## MATERIAL FOR THE TASK
(** A machine the timer may interrupt in terminal [n], the contexts [l] waiting
    in theirs. *)
Record tickable (m : machine) (n : Z) (l : list (Z * machine)) : Prop := {
  tk_table : table_ready address (kern m);
  tk_machine : machine_ok m;
  tk_room : stack_room m;
  tk_scheduling : scheduling (kern m) ∧ next_terminal_in_schedule (kern m) = n;
  tk_waiting : Forall (λ '(j, c), waiting depth (kern m) j c ∧ off_stack depth m (kern m) j c ∧
    resumable c (deliver (gate_of (kern m) 0x20) m)) l;
}.
End Ticks.

(** C1: a timer interrupt suspends the program of one terminal and resumes the
    one that waits in the next, in the middle of its instructions: all registers,
    flags, segments and stack are those it was interrupted with.  After three
    interrupts, whatever the programs did in between short of the waiting
    stacks, the first program goes on as if nothing had happened. *)
Theorem three_interrupts {L : Layout} (sys_call_retval depth : Z) (scratch : reg → Z) (text : list (instr c_function) → Z)
    (address : routine → Z) (m c1 c2 : machine) (n : Z) :
  (∀ rest, word (text rest)) → (∀ r, word (address r)) → (∀ r r', address r = address r' → r = r') → 0 <= n < 3 →
  let tick := raise sys_call_retval depth scratch text address 0x20 in
  let n1 := next_of n in let n2 := next_of n1 in
  tickable depth address m n [(n1, c1); (n2, c2)] →
  ∃ m1, tick m = Resumed m1 ∧ continues c1 m1 ∧ waiting depth (kern m1) n2 c2 ∧ waiting depth (kern m1) n m ∧
  ∀ t1, tickable depth address t1 n1 [(n2, c2); (n, m)] →
  ∃ m2, tick t1 = Resumed m2 ∧ continues c2 m2 ∧ waiting depth (kern m2) n m ∧ waiting depth (kern m2) n1 t1 ∧
  ∀ t2, tickable depth address t2 n2 [(n, m); (n1, t1)] →
  ∃ m3, tick t2 = Resumed m3 ∧ continues m m3 ∧ waiting depth (kern m3) n1 t1 ∧ waiting depth (kern m3) n2 t2.
Proof.
  intros Htext Haddr Hdist Hn tick n1 n2.
  assert (Hne : n2 ≠ n ∧ n ≠ n1 ∧ n1 ≠ n2 ∧ next_of n2 = n).
  { unfold n2, n1, next_of. assert (n = 0 ∨ n = 1 ∨ n = 2) as [->|[->| ->]] by lia; by vm_compute. }
  destruct Hne as (N1 & N2 & N3 & N4).
  assert (Hstep : ∀ t k c j d, tickable depth address t k [(next_of k, c); (j, d)] → j ≠ k →
    ∃ t', tick t = Resumed t' ∧ continues c t' ∧ waiting depth (kern t') j d ∧ waiting depth (kern t') k t).
  { intros t k c j d [T1 T2 T3 [T4 T5] T6] Hj. pose proof (List.Forall_inv T6) as (W1 & W2 & W3).
    pose proof (List.Forall_inv (List.Forall_inv_tail T6)) as (W4 & W5 & _).
    destruct (timer_switches sys_call_retval depth scratch text Htext address Haddr Hdist t c T1 T2 T3 T4) as (t' & E & Hc & _ & _ & Hk & Ho);
      rewrite ?T5; [done..|]. rewrite T5 in Hk, Ho. exists t'. split; [exact E|]. split; [exact Hc|]. split; [by apply Ho|exact Hk]. }
  intros Hm. destruct (Hstep m n c1 n2 c2 Hm N1) as (m1 & E1 & H1). exists m1. split; [exact E1|]. split_and!; [apply H1..|].
  intros t1 Ht1. destruct (Hstep t1 n1 c2 n m Ht1 N2) as (m2 & E2 & H2). exists m2. split; [exact E2|]. split_and!; [apply H2..|].
  intros t2 Ht2. destruct (Hstep t2 n2 m n1 t1) as (m3 & E3 & H3); [by rewrite N4|done|]. exists m3. split; [exact E3|]. split_and!; apply H3.
Qed.
(** The call of the table answers the program. *)
Lemma entry_returns g m r s' os :
  machine_ok m → stack_room m → gate_type g = TRAP_GATE → rights m → in_range m = true →
  retval_apart (used m).1 (used m).2 →
  let s := sys_call_state (deliver g m) in
  system_call (regs m EAX) (regs m EBX) (regs m ECX) (regs m EDX) s = Ret r s' →
  esp s' = esp s → stays os s s' →
  Forall (λ o, (used m).1 + (used m).2 <= o.1 ∨ o.1 + o.2 <= (used m).1) os →
  ∃ m', enter_routine depth scratch text (sys_call_code sys_call_retval) (deliver g m) = Resumed m' ∧
    answered m (u32 r) m' ∧ kern m' = set_iflag (iflag (kern m)) (upd_mem (λ mem, st32 mem sys_call_retval r) s').
Proof using Htext.
  intros Hm Hr Ht Hri Hin Hap s E He Hst Ho. pose proof (resumable_self g m Hm Hr Ht Hri) as Hres.
  destruct (before_call_spec g m Hm Hr Ht) as (Hcall & Heax & Hsegs). destruct Hcall as [C1 (C2a & C2b & C2c) [C3 _] _ _ _].
  assert (Hin0 : in_range (deliver g m) = true).
  { unfold in_range in *. by rewrite (dl_regs _ _ _ (deliver_spec g m Hm Hr Ht) EAX). }
  rewrite (entry_head _ Hin0). assert (Hn : 1 <= s32 (regs m EAX) <= 8).
  { unfold in_range in Hin. rewrite negb_true_iff, orb_false_iff, !Z.ltb_ge in Hin. lia. }
  pose proof (s32_word _ (mo_regs _ Hm EAX) ltac:(lia)) as Hw. destruct (table_total _ Hn) as [f Hf].
  fold s in C1, C2a, C2b, C2c, C3. destruct (table_call _ _ _ _ s f r s' Hn Hf C2a C2b C2c E) as (s1 & E1 & ->).
  change s with (call_state depth text sys_call_tail (before_call (deliver g m))) in E1.
  assert (Hstep : step (c_code scratch) depth scratch text (CallTable system_call_jmp EAX) sys_call_tail (before_call (deliver g m)) =
    Go (called depth scratch r s1 (before_call (deliver g m)))).
  { cbn [step]. rewrite Heax, u32_small by lia. rewrite <- Hw, Hf. apply call_resumes, E1. }
  rewrite (run_go _ _ _ _ _ _ _ _ _ _ Hstep). clear Hstep E1 E Hin0 Heax.
  assert (Hst1 : stays os s s1) by exact Hst. assert (He1 : esp s1 = esp s) by exact He. clear Hst He.
  assert (S2 : segs (called depth scratch r s1 (before_call (deliver g m))) = segs (deliver g m)) by exact Hsegs.
  assert (K2 : kern (called depth scratch r s1 (before_call (deliver g m))) = s1) by reflexivity.
  assert (A2 : regs (called depth scratch r s1 (before_call (deliver g m))) EAX = u32 r) by apply fn_lookup_insert.
  pose proof (saved_size_bounds m) as Hsz. unfold stack_room in Hr.
  assert (P2 : regs (called depth scratch r s1 (before_call (deliver g m))) ESP = kernel_stack m - saved_size m - 16).
  { unfold called. cbn [regs]. rewrite fn_lookup_insert_ne, fn_lookup_insert by done. rewrite He1, C3. unfold PROGRAM_PAGE in *. rewrite u32_small; lia. }
  clearbody s. generalize dependent (called depth scratch r s1 (before_call (deliver g m))). intros m2 S2 K2 A2 P2. clear Hsegs.
  change 53%nat with (8 + 45)%nat.
  destruct (sys_call_tail_run 45 (sys_call_code sys_call_retval) m m2 Hm) as (m' & E' & Han & Hk).
  - rewrite P2, K2. replace (kernel_stack m - saved_size m - 16 + 16) with (kernel_stack m - saved_size m) by lia.
    apply (saved_stays os s); [exact Hst1|lia|lia| |exact C1]. eapply List.Forall_impl; [|exact Ho].
    intros o. unfold used. cbn [fst snd]. lia.
  - lia.
  - lia.
  - rewrite P2. destruct Hap as (B1 & B2 & B3). unfold used in B3. cbn [fst snd] in B3. unfold retval_apart. lia.
  - destruct Hres as [R1 R2 R3]. split; rewrite ?S2; done.
  - exists m'. split; [exact E'|]. rewrite A2, u32_idemp in Han. split; [exact Han|]. rewrite Hk, K2, A2.
    unfold upd_mem. rewrite st32_u32. by destruct (iflag (kern m)).
Qed.
End SysEntry.
(** The call refuses, having changed its local alone, or inserts. *)
Lemma add_effect v arg m :
  video_at v m → in_page arg 16 → arg + 16 <= add_local ∨ add_local + 16 <= arg →
  let b := view m arg in let a := mp1_malloc blink_array m in
  ∃ r m', mp1_ioctl_add vmem_base_addr blink_array mp1_list_head add_local arg m = (r, m') ∧ video_at v m' ∧ upage m' = upage m ∧ page_kept m m' ∧
    if (SCREEN_CELLS <=? b_location b) || (a =? 0)
    then r = -1 ∧ only add_local 16 m m'
    else r = 0 ∧ inserted a (fresh b) m m' ∧
      ∀ q, elsewhere m q → peek m' q = if q =? v + 2 * b_location b then b_on_char b else peek m q.
Proof using Hgl.
  intros Hv Harg Hd b a. destruct (add_local_run arg m Harg Hd) as (O1 & V1 & O3 & V3). cbv zeta in *. fold b in V1, V3.
  pose proof (gl_array_local Hgl) as G1. pose proof (gl_head_local Hgl) as G2. pose proof (gl_vmem_local Hgl) as G3.
  assert (Hsame : ∀ t, only add_local 16 m t → video_at v t) by (intros t Ot; apply (video_only v _ _ m t Ot); [lia|exact Hv]).
  assert (Hpk : ∀ t, only add_local 16 m t → page_kept m t) by (intros t Ot c Hc _ _ D3; by apply Ot).
  unfold mp1_ioctl_add. rewrite (memcpy_pair add_local). cbv beta iota zeta. change (negb (0 =? 0)) with false. cbv iota.
  set (m1 := (ece391_memcpy add_local arg STRUCT_SIZE m).2) in *.
  pose proof (f_equal b_location V1) as Hl1. rewrite view_location in Hl1. rewrite Hl1.
  destruct (SCREEN_CELLS <=? b_location b) eqn:Hbig.
  { exists (-1), m1. split; [done|]. split; [by apply Hsame|]. split; [apply O1|]. split; [by apply Hpk|by split]. }
  apply Z.leb_gt in Hbig. cbn [orb]. set (m3 := st16 (st16 m1 _ _) _ _) in *.
  assert (Ha : mp1_malloc blink_array m3 = a) by (apply (malloc_kept add_local 16 m m3 (on_page _ _ _ _ O3)); lia). rewrite Ha.
  destruct (a =? 0) eqn:Hz.
  { exists (-1), m3. split; [done|]. split; [by apply Hsame|]. split; [apply O3|]. split; [by apply Hpk|by split]. }
  assert (Hna : node blink_array a).
  { destruct (malloc_spec m) as [Hz'|[Hna _]]; [|exact Hna]. unfold a in Hz. by rewrite Hz' in Hz. }
  destruct (insert_run m3 a Hna) as (I1 & I2 & I3 & I4). cbv zeta in *. rewrite V3 in I1. rewrite (memcpy_pair a). cbv beta iota.
  set (m6 := st32 _ mp1_list_head a) in *.
  pose proof (f_equal b_location (in_view _ _ _ _ I1)) as E1. pose proof (f_equal b_on_char (in_view _ _ _ _ I1)) as E2.
  rewrite view_location in E1. rewrite view_on_char in E2.
  change (b_location (fresh b)) with (b_location b) in E1. change (b_on_char (fresh b)) with (b_on_char b) in E2. rewrite E1, E2.
  pose proof (rest_video v m3 m6 I2 (Hsame m3 O3)) as Hv6.
  assert (Hch : u8 (b_on_char b) = b_on_char b) by apply u8_small, ld8_range.
  assert (Hloc : 0 <= b_location b) by apply ld16_range.
  pose proof (poke_shows v m6 (2 * b_location b) (b_on_char b) Hv6 ltac:(unfold SCREEN_CELLS in *; lia)) as Hs. rewrite Hch in Hs.
  set (m7 := mp1_poke _ _ _ m6) in *. clearbody m7. exists 0, m7.
  assert (Hu6 : upage m6 = upage m) by (rewrite (proj1 I2); apply O3).
  split; [done|]. split; [exact (shown_video _ _ _ _ _ Hs Hv6)|]. split; [by rewrite (sh_upage _ _ _ _ Hs)|]. split.
  { intros c Hc D1 D2 D3. rewrite (sh_page _ _ _ _ Hs), I3 by done. by apply O3. }
  split; [done|]. split.
  - refine (inserted_shown a (fresh b) m m6 m7 _ _ Hna _ Hs). destruct I1 as [J1 J2 J3 J4]. split; [done| |done|].
    + rewrite J2. apply (page_ld32 _ _ m m3 _ (on_page _ _ _ _ O3) (gl_head Hgl)). lia.
    + intros c Hc Hne. destruct (J4 c Hc Hne) as [-> ->]. destruct (node_page c Hc) as (Hpc & C1 & C2). split.
      * apply (page_view _ _ m m3 c (on_page _ _ _ _ O3) Hpc). unfold NEXT. lia.
      * apply (page_ld32 _ _ m m3 _ (on_page _ _ _ _ O3)); [apply in_struct; unfold NEXT; (done || lia)|unfold NEXT; lia].
  - intros q Hq. rewrite (sh_else _ _ _ _ Hs) by (unfold elsewhere in *; by rewrite Hu6).
    destruct (q =? _); [done|]. rewrite I4; [by apply O3|]. unfold elsewhere in *. by rewrite (on_upage _ _ _ _ O3).
Qed.

Lemma add_run v arg l bs m :
  video_at v m → blinking l bs m → in_page arg 16 → arg + 16 <= add_local ∨ add_local + 16 <= arg →
  let b := view m arg in
  0 < b_location b →
  ∃ r m', mp1_ioctl_add vmem_base_addr blink_array mp1_list_head add_local arg m = (r, m') ∧ video_at v m' ∧ upage m' = upage m ∧ page_kept m m' ∧
    if (SCREEN_CELLS <=? b_location b) || (mp1_malloc blink_array m =? 0)
    then r = -1 ∧ blinking l bs m' ∧ ∀ q, elsewhere m q → peek m' q = peek m q
    else r = 0 ∧ blinking (mp1_malloc blink_array m :: l) (fresh b :: bs) m' ∧
      ∀ q, elsewhere m q → peek m' q = if q =? v + 2 * b_location b then b_on_char b else peek m q.
Proof using Hgl.
  intros Hv Hbk Harg Hd b Hb0. destruct (add_effect v arg m Hv Harg Hd) as (r & m' & E & Hv' & Hu & Hpk & Hm). cbv zeta in Hm. fold b in Hm.
  exists r, m'. do 4 (split; [done|]).
  destruct (SCREEN_CELLS <=? b_location b) eqn:Hbig; cbn [orb] in *; [|destruct (mp1_malloc blink_array m =? 0) eqn:Hz].
  1-2: destruct Hm as (-> & O); split; [done|]; split; [|apply O].
  1-2: pose proof (gl_array_local Hgl); pose proof (gl_head_local Hgl);
       apply (blinking_page l bs add_local 16 m m' (on_page _ _ _ _ O)); [lia|lia|exact Hbk].
  destruct Hm as (-> & Hi & Hp). split; [done|]. split; [|exact Hp].
  destruct (malloc_spec m) as [Hz'|[Hna H0]]; [by rewrite Hz' in Hz|]. apply Z.leb_gt in Hbig.
  by apply (inserted_blinking l bs m _ (fresh b) m' Hbk Hna H0).
Qed.

(** ** Synchronising *)

Definition find_location (loc : Z) (bs : list blink) : option blink := List.find (λ b, b_location b =? loc) bs.

(** The times and the status of [src]. *)
Definition synced (src b : blink) : blink :=
  mkBlink (b_location b) (b_on_char b) (b_off_char b) (b_on_length src) (b_off_length src) (b_countdown src) (b_status src).

Fixpoint sync_location (loc : Z) (src : blink) (bs : list blink) : list blink :=
  match bs with
  | [] => []
  | b :: bs' => if b_location b =? loc then synced src b :: bs' else b :: sync_location loc src bs'
  end.

Lemma never_less x : less_after_testb x 1 = false.
Proof. unfold less_after_testb. by rewrite Z.land_spec, andb_false_r. Qed.

Definition sync_stores (a c : Z) (m : memory) : memory :=
  let m := st16 m (c + ON_LENGTH) (ld16 m (a + ON_LENGTH)) in
  let m := st16 m (c + OFF_LENGTH) (ld16 m (a + OFF_LENGTH)) in
  let m := st16 m (c + COUNTDOWN) (ld16 m (a + COUNTDOWN)) in
  st16 m (c + STATUS) (ld16 m (a + STATUS)).

(** A copied field: the fields written before are others. *)
Lemma sync_field m m' a c o n f :
  node blink_array a → node blink_array c → only (c + o) n m m' → 0 <= o → 0 <= n → o + n <= f → f + 2 <= 16 →
  ld16 m' (a + f) = ld16 m (a + f).
Proof using Hgl.
  intros Ha Hc Ho H1 H2 H3 H4. destruct (node_page a Ha) as (Hpa & _).
  apply (page_ld16 _ _ m m' _ (on_page _ _ _ _ Ho)); [apply in_struct; (done || lia)|].
  destruct (decide (a = c)) as [->|Hne]; [lia|]. pose proof (node_apart a c Ha Hc Hne). lia.
Qed.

## WHAT TO DO
Take the records above and return, word for word, only the lines that fall from the line with "exists r, m'. do 4 (split; [done|])." to the line with "Definition synced (src", both of them included.

## EXPECTED OUTPUT
  exists r, m'. do 4 (split; [done|]).
  destruct (SCREEN_CELLS <=? b_location b) eqn:Hbig; cbn [orb] in *; [|destruct (mp1_malloc blink_array m =? 0) eqn:Hz].
  1-2: destruct Hm as (-> & O); split; [done|]; split; [|apply O].
  1-2: pose proof (gl_array_local Hgl); pose proof (gl_head_local Hgl);
       apply (blinking_page l bs add_local 16 m m' (on_page _ _ _ _ O)); [lia|lia|exact Hbk].
  destruct Hm as (-> & Hi & Hp). split; [done|]. split; [|exact Hp].
  destruct (malloc_spec m) as [Hz'|[Hna H0]]; [by rewrite Hz' in Hz|]. apply Z.leb_gt in Hbig.
  by apply (inserted_blinking l bs m _ (fresh b) m' Hbk Hna H0).
Qed.

(** ** Synchronising *)

Definition find_location (loc : Z) (bs : list blink) : option blink := List.find (λ b, b_location b =? loc) bs.

(** The times and the status of [src]. *)
Definition synced (src b : blink) : blink :=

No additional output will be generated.